- _What you have to do_
Write out again the entries from the first line to the line that includes "rewrite (stack_returns _ _ _ H).", keeping both of those lines.

- _Input material_
(** The hosts behind the candidates. *)
Lemma chosen_hosts {ML : MathLaws MO} (slab : Slab) (state : MigrationState) healthy hac :
  (∀ m, range_hosts m ≡ₚ (map_to_list m).*2) →
  let st := scan (mkScan (good_hosts (MS_Hosts state)) healthy (NewSpacedSet (MS_MinHostDistanceKm state)) []) (Slab_Sectors slab) in
  let chosen := (add_all (sc_set st) (filter (λ h, Host.PublicKey h ∈ hac ∧ GoodForUpload h = true) (range_hosts (sc_hosts st)))).2 in
  pick_candidates hac (sc_set st) (range_hosts (sc_hosts st)) = Host.PublicKey <$> chosen ∧
  NoDup (Host.PublicKey <$> chosen) ∧
  ∀ h, h ∈ chosen → good_hosts (MS_Hosts state) !! Host.PublicKey h = Some h ∧ Host.PublicKey h ∈ hac ∧
    GoodForUpload h = true ∧ ∀ sec, sec ∈ Slab_Sectors slab → Sec_HostKey sec ≠ Some (Host.PublicKey h).
Proof.
  intros Hrange st chosen. split; [apply pick_candidates_add_all|]. split; [apply add_all_keys_nodup|].
  pose proof (scan_inv (good_hosts (MS_Hosts state)) healthy (MS_MinHostDistanceKm state) (Slab_Sectors slab)) as I.
  fold st in I. intros h Hh. unfold chosen in Hh. pose proof (add_all_spec (filter (λ h, Host.PublicKey h ∈ hac ∧ GoodForUpload h = true) (range_hosts (sc_hosts st))) (sc_set st)) as Hs.
  destruct (add_all _ _) as [s2 l]. destruct Hs as (_ & _ & _ & Hsubl & _). simpl in Hh.
  apply (elem_of_sublist _ _ _ Hh) in Hsubl as [[Hk Hg] Hin]%list_elem_of_filter. rewrite Hrange in Hin.
  apply list_elem_of_fmap in Hin as ([k h'] & -> & Hin%elem_of_map_to_list). simpl in *.
  apply (sv_hosts _ _ _ _ _ I) in Hin as [Hgh Hno]. destruct (good_hosts_lookup _ _ _ Hgh) as (_ & <- & _). done.
Qed.
(** C9 (amended): whenever [process] returns a batch, every entry of the
    batch is the single-precision quotient [float32(k) / 255.0] of an
    integer [k] between 0 and 255, whatever the entries of the input are:
    one of 256 values, between 0 and 1 and within [2^-25] of [k/255]; it
    is an exact multiple of [1/255] only for [k = 0] and [k = 255]. *)
Theorem output_samples_are_levels host images p tr out :
  process host images p = (tr, inr out) ->
  Forall float32_level (data out).
Proof.
  destruct images as [| t]; simpl; [discriminate |].
  destruct (negb _); [discriminate |].
  intros H.
  do 3 bind_returned H.
  unfold run_frames in H.
  apply bind_returns in H as (? & ys & ? & Hm & H & _).
  rewrite (stack_returns _ _ _ H).
  apply Forall_concat, Forall_map.
  apply mapM_returns in Hm.
  apply (Forall2_right _ _ _ _ Hm).
  intros i y [o Hy]. exact (process_frame_levels _ _ _ _ _ _ _ _ _ Hy).
Qed.

Lemma output_samples_of_one_frame :
  exists tr out,
    process Samples.bare_host (TorchTensor Samples.one_frame) Samples.defaults
      = (tr, inr out) /\
    Forall float32_level (data out) /\
    nth 2 (data out) 0%Q = 16711423 # 33554432.
Proof.
  destruct (process Samples.bare_host (TorchTensor Samples.one_frame)
                    Samples.defaults) as [tr [e | out]] eqn:Hp;
    [vm_compute in Hp; discriminate |].
  exists tr, out. split; [reflexivity |]. split.
  - exact (output_samples_are_levels _ _ _ _ _ Hp).
  - vm_compute in Hp. injection Hp as _ <-. reflexivity.
Defined.

(** ** C10: the outline parameters of a disabled outline *)

(** C10: with [outline_enabled] false, two calls that differ only in
    [outline_color] and [stroke_width] have the same outcome: the same
    output batch (or exception) and the same printed lines. *)
Theorem outline_ignored_when_disabled host images p q :
  outline_enabled p = false -> same_but_outline p q ->
  process host images p = process host images q.
Proof.
  intros Hoff (H1 & H2 & H3 & H4 & H5 & H6 & H7 & H8 & H9 & H10).
  destruct p, q; simpl in *; subst.
  destruct images as [| t]; reflexivity.
Qed.

Lemma outline_ignored_when_disabled_defaults :
  process Samples.bare_host (TorchTensor Samples.one_frame) Samples.defaults =
  process Samples.bare_host (TorchTensor Samples.one_frame) Samples.other_outline.
Proof.
  apply outline_ignored_when_disabled.
  - reflexivity.
  - repeat split; reflexivity.
Defined.

(** ** C7: determinism *)

Lemma run_frames_same_libraries host1 host2 p f fc oc t :
  same_libraries host1 host2 ->
  run_frames host1 p f fc oc t = run_frames host2 p f fc oc t.
Proof.
  unfold same_libraries.
  destruct host1, host2; cbn [textbbox textsize stroke_supported text_ink
                              astype_uint8_undefined].
  intros (-> & -> & -> & -> & ->). reflexivity.
Qed.

(** C7: the outcome of [process] (the output batch or the exception, the
    printed lines and the [draw.text] calls) depends on the state of the
    host only through the font that is resolved: two calls with the same
    images and the same parameters have the same outcome whenever the font
    resolution is the same and the image library is the same, whatever
    else differs between the hosts of the two calls (platform,
    environment, files, what was printed before).  In particular two calls
    on the same host have the same outcome. *)
Theorem process_deterministic host1 host2 images p :
  same_libraries host1 host2 ->
  resolve_font host1 (font p) (font_size p) =
    resolve_font host2 (font p) (font_size p) ->
  process host1 images p = process host2 images p.
Proof.
  intros Hlib Hfont.
  destruct images as [| t]; [reflexivity |].
  unfold process.
  destruct (negb (List.length (shape t) =? 4)%nat); [reflexivity |].
  apply bind_congr; intros fc. apply bind_congr; intros oc.
  rewrite Hfont. apply bind_congr; intros f.
  apply run_frames_same_libraries; exact Hlib.
Qed.

Lemma process_deterministic_two_hosts :
  font_dirs Samples.bare_host <> font_dirs Samples.windows_host /\
  process Samples.bare_host (TorchTensor Samples.one_frame) Samples.defaults =
  process Samples.windows_host (TorchTensor Samples.one_frame) Samples.defaults.
Proof.
  split; [discriminate |].
  apply process_deterministic.
  - repeat split.
  - reflexivity.
Defined.

(** ** C6: fonts *)

(** C6, as stated, at two inputs.  One RGB frame and a font name with a
    NUL character: the font loader raises [ValueError], which [process]
    does not handle, and no output is produced.  The empty batch and a
    font that does not exist: no output is produced either. *)
Lemma process_font_error :
  (rgb_batch Samples.one_frame 1 2 2 /\
   process Samples.bare_host (TorchTensor Samples.one_frame) Samples.nul_font
   = ([], inl (ValueError "embedded null byte"))) /\
  (rgb_batch Samples.empty_batch 0 2 2 /\
   input_types_ok Samples.missing_font = true /\
   returned (process Samples.bare_host (TorchTensor Samples.empty_batch)
                     Samples.missing_font) = None).
Proof. repeat split. Qed.

Lemma font_warning_not_outline_warning font :
  "Font " ++ font_map_get font ++ " not found, using default font"
  <> outline_warning.
Proof. discriminate. Qed.

Lemma loop_printed_members host p oc b line :
  In line (List.concat (repeat (frame_log host p oc) b)) ->
  line = outline_warning.
Proof.
  induction b as [| b IH]; simpl; [intros [] |].
  rewrite in_app_iff. intros [H | H]; [| exact (IH H)].
  unfold frame_log in H.
  destruct (requested_stroke p oc); [| destruct H].
  destruct (stroke_supported host); [destruct H |].
  destruct H as [<- | []]. reflexivity.
Qed.

(** C6 (amended): for every non-empty batch of RGB frames, every font name
    and parameters whose colour names are keys of the colour table, the
    font is resolved over the ordered list of candidate paths (the font
    file itself, then the file in each font directory where it exists).
    When a candidate loads after the earlier ones failed with [OSError],
    the batch is produced, every frame is drawn with that font and no font
    warning is printed.  When all candidates fail with [OSError], the
    batch is produced, every frame is drawn with the built-in default font
    and the font warning is the first line printed.  When the loader
    raises [ValueError] on a candidate after the earlier ones failed with
    [OSError], that exception is the outcome of [process] and no batch is
    produced. *)
Theorem font_fallback host p t b h w :
  rgb_batch t b h w -> (0 < b)%nat -> colors_known p = true ->
  let warning :=
    "Font " ++ font_map_get (font p) ++ " not found, using default font" in
  match first_candidate host (font_size p) (font_candidates host (font p)) with
  | UseFont path =>
      exists tr out,
        process host (TorchTensor t) p = (tr, inr out) /\
        List.length (draws tr) = b /\
        Forall (fun d => call_font (snd d) = FreeTypeFont path (font_size p))
               (draws tr) /\
        ~ In warning (printed tr)
  | UseDefault =>
      exists tr out,
        process host (TorchTensor t) p = (tr, inr out) /\
        List.length (draws tr) = b /\
        Forall (fun d => call_font (snd d) = DefaultFont) (draws tr) /\
        hd_error (printed tr) = Some warning
  | Propagate msg =>
      process host (TorchTensor t) p = ([], inl (ValueError msg))
  end.
Proof.
  intros Hb Hpos Hk warning. pose proof Hb as [Hs Hw].
  pose proof (resolve_font_first host (font p) (font_size p)) as Hr.
  assert (Hfonts : forall f,
             Forall (fun d => call_font (snd d) = f)
               (map (fun i => (frame_image host t i,
                               drawn_call host p f (font_rgb_of p)
                                          (outline_rgb_of p)
                                          (frame_image host t i) i))
                    (seq 0 b))).
  { intros f. apply Forall_map, Forall_forall. intros i _. cbn [snd].
    apply drawn_call_fields. }
  destruct (first_candidate host (font_size p) (font_candidates host (font p)))
    as [path | | msg].
  - eexists _, _. split;
      [exact (process_exact host p t b h w _ _ Hs Hpos Hk Hr) |].
    cbn [app]. rewrite loop_draws, loop_printed.
    split; [now rewrite length_map, length_seq |].
    split; [apply Hfonts |].
    intros Hin. apply loop_printed_members in Hin.
    exact (font_warning_not_outline_warning (font p) Hin).
  - eexists _, _. split;
      [exact (process_exact host p t b h w _ _ Hs Hpos Hk Hr) |].
    cbn [app draws printed hd_error]. rewrite loop_draws.
    split; [now rewrite length_map, length_seq |].
    split; [apply Hfonts | reflexivity].
  - apply (process_font_raises host t p [] (ValueError msg));
      [now rewrite Hs | exact Hk | exact Hr].
Qed.
(** ** [replace_char] *)

(** [in_str[:index] + replacement + in_str[index + 1 :]] *)
Definition replace_char (replacement in_str : str) (index : nat) : str :=
  firstn index in_str ++ replacement ++ skipn (index + 1) in_str.

(** ** [match_check] *)

(** First loop: [for index, letter in enumerate(guess)], over the string
    bound to [guess] when the loop starts ([todo], from position [index]
    on); [guess] and [correct] are the local variables rebound in the
    body. *)
Fixpoint match_exact (todo : str) (index : nat) (guess correct : str)
  : result (str * str) :=
  match todo with
  | [] => Ok (guess, correct)
  | letter :: todo' =>
      let* c := getitem correct index in
      if Ascii.eqb letter c
      then match_exact todo' (S index)
             (replace_char ["!"] guess index) (replace_char ["_"] correct index)
      else match_exact todo' (S index) guess correct
  end.

(** Second loop, over the string bound to [guess] after the first one. *)
Fixpoint match_present (todo : str) (index : nat) (guess correct : str)
  : result (str * str) :=
  match todo with
  | [] => Ok (guess, correct)
  | letter :: todo' =>
      if contains letter correct
      then
        let* corr_index := str_index correct letter in
        match_present todo' (S index)
          (replace_char ["?"] guess index)
          (replace_char ["_"] correct corr_index)
      else if negb (Ascii.eqb letter "!")
      then
        match_present todo' (S index) (replace_char ["_"] guess index) correct
      else match_present todo' (S index) guess correct
  end.
(** * storage-master: the record store of [src/module/storage-master.js]

    A shallow embedding of the [Storage] and [ObjectStorage] classes and
    the properties of their schema coercion, mutation, query and
    persistence operations.

    Modelling conventions.
    - JavaScript values are the primitives the schema types admit
      (string, number, boolean) together with [null] and [undefined].
    - A finite number is modelled by an integer ([Fin z]); [NaN] and the
      two infinities are separate constructors.  Fractions, [-0] and
      rounding are outside the model.
    - A row of the store is a finite map from property names to values;
      the order of a row's keys is only visible in the text written by
      [JSON.stringify] and is not modelled.
    - An object whose keys the code enumerates ([Object.keys(structure)],
      [Object.entries(values)]) is the list of its own properties in
      enumeration order.
    - The schema, the rows and the flat store are ordinary objects, so
      the names of the members of [Object.prototype] are [in] them and
      can be read from them.  The model follows this for the names a
      caller passes: the fields of the [values] given to [set] and the
      keys given to [ObjectStorage]'s [set] and [get].  A schema that
      itself declares a field, or a [rename], under one of these names,
      and a query by such a field, are outside the model; so is a row
      once an assignment of [null] under [__proto__] has cut it from
      [Object.prototype].
    - A file numeral is read as the number it writes, which is what
      [JSON.parse] does for the integers a double holds exactly; other
      numerals are outside the model.
    - The backing file is modelled by the JSON document it holds (an
      array of flat objects), not by its text. *)

From Stdlib Require Import Ascii.
From stdpp Require Import gmap strings list fin_maps sorting.

Local Open Scope Z_scope.
Local Open Scope string_scope.

(** ** Values *)

Inductive number :=
| Fin (z : Z)
| NaN
| PosInf
| NegInf.

Inductive value :=
| VUndefined
| VNull
| VBool (b : bool)
| VNum (n : number)
| VStr (s : string).

(** The finite number [z] as a value. *)
Definition num (z : Z) : value := VNum (Fin z).

#[global] Instance number_eq_dec : EqDecision number.
Proof. solve_decision. Defined.

#[global] Instance value_eq_dec : EqDecision value.
Proof. solve_decision. Defined.

(** The three type names a field descriptor may declare. *)
Inductive jstype := TString | TNumber | TBoolean.

#[global] Instance jstype_eq_dec : EqDecision jstype.
Proof. solve_decision. Defined.

(** The results of the [typeof] operator on the modelled values. *)
Inductive typetag := TagUndefined | TagObject | TagBoolean | TagNumber | TagString.

Definition typeof (v : value) : typetag :=
  match v with
  | VUndefined => TagUndefined
  | VNull => TagObject
  | VBool _ => TagBoolean
  | VNum _ => TagNumber
  | VStr _ => TagString
  end.

(** [typeof data == type] for a declared [type]. *)
Definition typeof_is (v : value) (t : jstype) : bool :=
  match typeof v, t with
  | TagString, TString => true
  | TagNumber, TNumber => true
  | TagBoolean, TBoolean => true
  | _, _ => false
  end.

(** ** Numbers: [==], [-] and [*] *)

Definition num_eq (a b : number) : bool :=
  match a, b with
  | Fin x, Fin y => bool_decide (x = y)
  | PosInf, PosInf => true
  | NegInf, NegInf => true
  | _, _ => false
  end.

Definition num_neg (a : number) : number :=
  match a with
  | Fin x => Fin (- x)
  | NaN => NaN
  | PosInf => NegInf
  | NegInf => PosInf
  end.

Definition num_sub (a b : number) : number :=
  match a, b with
  | Fin x, Fin y => Fin (x - y)
  | NaN, _ | _, NaN => NaN
  | PosInf, PosInf | NegInf, NegInf => NaN
  | PosInf, _ | _, NegInf => PosInf
  | NegInf, _ | _, PosInf => NegInf
  end.

Definition num_mul (a b : number) : number :=
  match a, b with
  | Fin x, Fin y => Fin (x * y)
  | NaN, _ | _, NaN => NaN
  | Fin x, (PosInf as i) | (PosInf as i), Fin x
  | Fin x, (NegInf as i) | (NegInf as i), Fin x =>
      if bool_decide (x = 0) then NaN
      else if bool_decide (0 < x) then i else num_neg i
  | PosInf, PosInf | NegInf, NegInf => PosInf
  | PosInf, NegInf | NegInf, PosInf => NegInf
  end.

(** The comparator result [v] makes [sort] swap when [v > 0]. *)
Definition num_pos (a : number) : bool :=
  match a with
  | Fin x => bool_decide (0 < x)
  | PosInf => true
  | _ => false
  end.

- _Result below_
(** The hosts behind the candidates. *)
Lemma chosen_hosts {ML : MathLaws MO} (slab : Slab) (state : MigrationState) healthy hac :
  (∀ m, range_hosts m ≡ₚ (map_to_list m).*2) →
  let st := scan (mkScan (good_hosts (MS_Hosts state)) healthy (NewSpacedSet (MS_MinHostDistanceKm state)) []) (Slab_Sectors slab) in
  let chosen := (add_all (sc_set st) (filter (λ h, Host.PublicKey h ∈ hac ∧ GoodForUpload h = true) (range_hosts (sc_hosts st)))).2 in
  pick_candidates hac (sc_set st) (range_hosts (sc_hosts st)) = Host.PublicKey <$> chosen ∧
  NoDup (Host.PublicKey <$> chosen) ∧
  ∀ h, h ∈ chosen → good_hosts (MS_Hosts state) !! Host.PublicKey h = Some h ∧ Host.PublicKey h ∈ hac ∧
    GoodForUpload h = true ∧ ∀ sec, sec ∈ Slab_Sectors slab → Sec_HostKey sec ≠ Some (Host.PublicKey h).
Proof.
  intros Hrange st chosen. split; [apply pick_candidates_add_all|]. split; [apply add_all_keys_nodup|].
  pose proof (scan_inv (good_hosts (MS_Hosts state)) healthy (MS_MinHostDistanceKm state) (Slab_Sectors slab)) as I.
  fold st in I. intros h Hh. unfold chosen in Hh. pose proof (add_all_spec (filter (λ h, Host.PublicKey h ∈ hac ∧ GoodForUpload h = true) (range_hosts (sc_hosts st))) (sc_set st)) as Hs.
  destruct (add_all _ _) as [s2 l]. destruct Hs as (_ & _ & _ & Hsubl & _). simpl in Hh.
  apply (elem_of_sublist _ _ _ Hh) in Hsubl as [[Hk Hg] Hin]%list_elem_of_filter. rewrite Hrange in Hin.
  apply list_elem_of_fmap in Hin as ([k h'] & -> & Hin%elem_of_map_to_list). simpl in *.
  apply (sv_hosts _ _ _ _ _ I) in Hin as [Hgh Hno]. destruct (good_hosts_lookup _ _ _ Hgh) as (_ & <- & _). done.
Qed.
(** C9 (amended): whenever [process] returns a batch, every entry of the
    batch is the single-precision quotient [float32(k) / 255.0] of an
    integer [k] between 0 and 255, whatever the entries of the input are:
    one of 256 values, between 0 and 1 and within [2^-25] of [k/255]; it
    is an exact multiple of [1/255] only for [k = 0] and [k = 255]. *)
Theorem output_samples_are_levels host images p tr out :
  process host images p = (tr, inr out) ->
  Forall float32_level (data out).
Proof.
  destruct images as [| t]; simpl; [discriminate |].
  destruct (negb _); [discriminate |].
  intros H.
  do 3 bind_returned H.
  unfold run_frames in H.
  apply bind_returns in H as (? & ys & ? & Hm & H & _).
  rewrite (stack_returns _ _ _ H).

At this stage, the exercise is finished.